Germany's engineering and electronics employer group, Gesamtmetall also voiced worries about the effects of a cooling global economy.
"The global economic slowdown is increasingly affecting the metal and electronics industry," Gesamtmetall President Martin Kannegiesser told Bild. "In many companies, there's enough work to last only until the end of the year."
"Heading towards zero"
The news comes on the heels of top German carmakers showing signs of suffering from the global downturn.
Last Friday, BMW said it would miss its 2008 targets, following rival Daimler with a profit warning as soaring oil and raw materials costs combined with a faltering US economy begin to bite the auto sector.
"The downturn will last longer and hit harder than companies have so far assumed," Deutsche Bank's Chief Economist Norbert Walter told newspaper Tagesspiegel am Sonntag on the weekend. "On the labor market, there will be bad news during the whole of 2009."
German joblessness fell by 20,000 on the month in July to 3.250 million. However, economists say falling unemployment will soon be overtaken by developments in the broader economy and warn that the buoyancy of the labor market will not last.
Buffeted by the global credit crisis, a weakening US economy and soaring prices for oil and raw materials, the clouds over the German economy have grown since the start of the year.
"The idea that we can continue to grow briskly with the few countries that are ticking along is unrealistic, in light of the numerous countries that are no longer ticking along," Walter told Tagesspiegel am Sonntag. "For years we had double-digit growth rates in exports, now we are heading towards zero," he added.

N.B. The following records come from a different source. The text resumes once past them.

Lemma pops_ok after rs : ∀ vs s, words_at (mem s) (rsp s) vs → length vs = length rs →
  run after s (Pop <$> rs) = Ok (Cpu (pop_regs (regs s) (zip rs vs)) (rsp s + 8 * Z.of_nat (length rs)) (rip s) (mem s)).
Proof.
  induction rs as [|r rs IH]; intros vs s Hw Hl; cbn [fmap list_fmap run length].
  { destruct s. cbn. do 2 f_equal. lia. }
  destruct vs as [|v vs]; [done|]. apply words_cons in Hw as [H0 Hw]. cbn [step]. unfold load. rewrite H0. cres_simpl.
  rewrite (IH vs); cbn [mem rsp regs rip set_reg set_rsp]; [|done | cbn in Hl; lia]. cbn [zip_with pop_regs]. do 2 f_equal. lia.
Qed.

(** ** Contexts *)

(** The stack as [context_switch] leaves it for a context: the saved registers and the return
    address. *)
Definition frame (f : reg → Z) (ret : Z) : list Z := [f R15; f R14; f R13; f R12; f RBX; f RBP; ret].
Definition is_saved (r : reg) : Prop := r ∈ [RBP; RBX; R12; R13; R14; R15].

(** A context can be resumed with the registers [f] at the address [ret]. *)
Definition resumable (m : gmap Z Z) (ctx sp : Z) (f : reg → Z) (ret : Z) : Prop := m !! ctx = Some sp ∧ words_at m sp (frame f ret).

(** The words that a switch writes: the context that is left and the frame on its stack. *)
Definition writes (s : cpu) (a : Z) : Prop := a = regs s RDI ∨ rsp s - 48 ≤ a < rsp s.

Definition PUSHED : list reg := [RBP; RBX; R12; R13; R14; R15].
Definition POPPED : list reg := [R15; R14; R13; R12; RBX; RBP; RCX].

Lemma switch_parts : context_switch = (Push <$> PUSHED) ++ [Mov_rsp_to RDI; Mov_to_rsp RSI] ++ (Pop <$> POPPED) ++ [Jmp RCX].
Proof. done. Qed.

(** C29: a switch saves and restores: it continues the other context with exactly the
    callee-saved registers, stack and return address with which that context was left, and
    leaves the current one so that it can be resumed in the same way; nothing else in memory
    is written. *)
Theorem context_switch_spec after s sp f ret ret0 :
  room (mem s) (rsp s) 6 → is_Some (mem s !! regs s RDI) → mem s !! rsp s = Some ret0 →
  ¬ (rsp s - 48 ≤ regs s RDI ≤ rsp s) →
  resumable (mem s) (regs s RSI) sp f ret → ¬ writes s (regs s RSI) → (∀ a, sp ≤ a < sp + 56 → ¬ writes s a) →
  ∃ s', run after s context_switch = Ok s' ∧
    (∀ r, is_saved r → regs s' r = f r) ∧ rsp s' = sp + 56 ∧ rip s' = ret ∧
    resumable (mem s') (regs s RDI) (rsp s - 48) (regs s) ret0 ∧
    (∀ a, ¬ writes s a → mem s' !! a = mem s !! a).
Proof.
  intros Hroom Hctx Hret Hout [Hsp Hframe] Hnw Hfw. set (m1 := push_all (mem s) (rsp s) (regs s <$> PUSHED)).
  assert (Hm1 : ∀ a, ¬ (rsp s - 48 ≤ a < rsp s) → m1 !! a = mem s !! a) by (intros a Ha; by apply push_all_other).
  set (m2 := <[regs s RDI := rsp s - 48]> m1).
  assert (Hm2 : ∀ a, ¬ writes s a → m2 !! a = mem s !! a).
  { intros a Ha. unfold m2, writes in *. rewrite lookup_insert_ne by (intros E; apply Ha; by left). apply Hm1. intros H. apply Ha. by right. }
  rewrite switch_parts, (run_app _ _ _ _ _ (pushes_ok after PUSHED s Hroom)). change (8 * Z.of_nat (length PUSHED)) with 48. fold m1.
  cbn [app run step mem regs rsp rip]. rewrite store_mapped by (rewrite Hm1 by lia; done). cres_simpl. cbn [mem regs rsp rip set_mem set_rsp]. fold m2.
  unfold load. rewrite (Hm2 (regs s RSI)) by done. rewrite Hsp. cres_simpl. cbn [set_rsp mem regs rsp rip].
  rewrite (run_app _ _ _ _ _ (pops_ok after POPPED (frame f ret) (Cpu (regs s) sp (rip s) m2) ltac:(eapply words_ext; [exact Hframe | intros b Hb; by apply Hm2, Hfw]) eq_refl)).
  cbn [run step mret cres_mret mbind cres_mbind cres_bind]. eexists. split; [reflexivity|]. cbn [regs rsp rip mem set_rip]. split_and!; [|done|done| |exact Hm2].
  - intros r Hr. unfold is_saved in Hr. repeat (apply elem_of_cons in Hr as [->|Hr]; [done|]). by apply elem_of_nil in Hr.
  - split; [unfold m2; apply lookup_insert_eq|]. change (frame (regs s) ret0) with (reverse (regs s <$> PUSHED) ++ [ret0]). apply words_snoc.
    + pose proof (push_all_words (regs s <$> PUSHED) (mem s) (rsp s)) as Hw. change (8 * Z.of_nat (length (regs s <$> PUSHED))) with 48 in Hw.
      eapply words_ext; [exact Hw|]. intros b Hb. rewrite length_reverse in Hb. cbn in Hb. apply lookup_insert_ne. lia.
    + rewrite length_reverse, <-Hret. replace (rsp s - 48 + _) with (rsp s) by (cbn; lia). unfold m2. rewrite lookup_insert_ne by lia. apply Hm1. lia.
Qed.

Growth slower in euro zone than in the US
Analysts have already begun reversing downward their growth projections for Europe's largest economy.
The German Finance Ministry said last week that German gross domestic product (GDP) shrank considerably in the second quarter after a strong start to the year, when Europe's largest economy expanded at its fastest rate since 1996.
German business daily Handelsblatt said that based on a survey of 10 leading German and international banks and research institutes, big German companies will have to reckon with shrinking profits this year. Hopes that Europe could isolate itself from the economic crisis in the US have evaporated, the paper said.
Instead, current forecasts show that both economic growth and rise in profits in the euro zone in 2008 may be slower than in the US, the paper said.
The experts surveyed by the paper expect growth of just 0.9 percent in the euro zone for next year as against 1.5 percent in 2008 and 2.7 percent in 2007. In June, the European Central Bank had forecast a growth rate of 1.5 percent for the euro zone in 2009.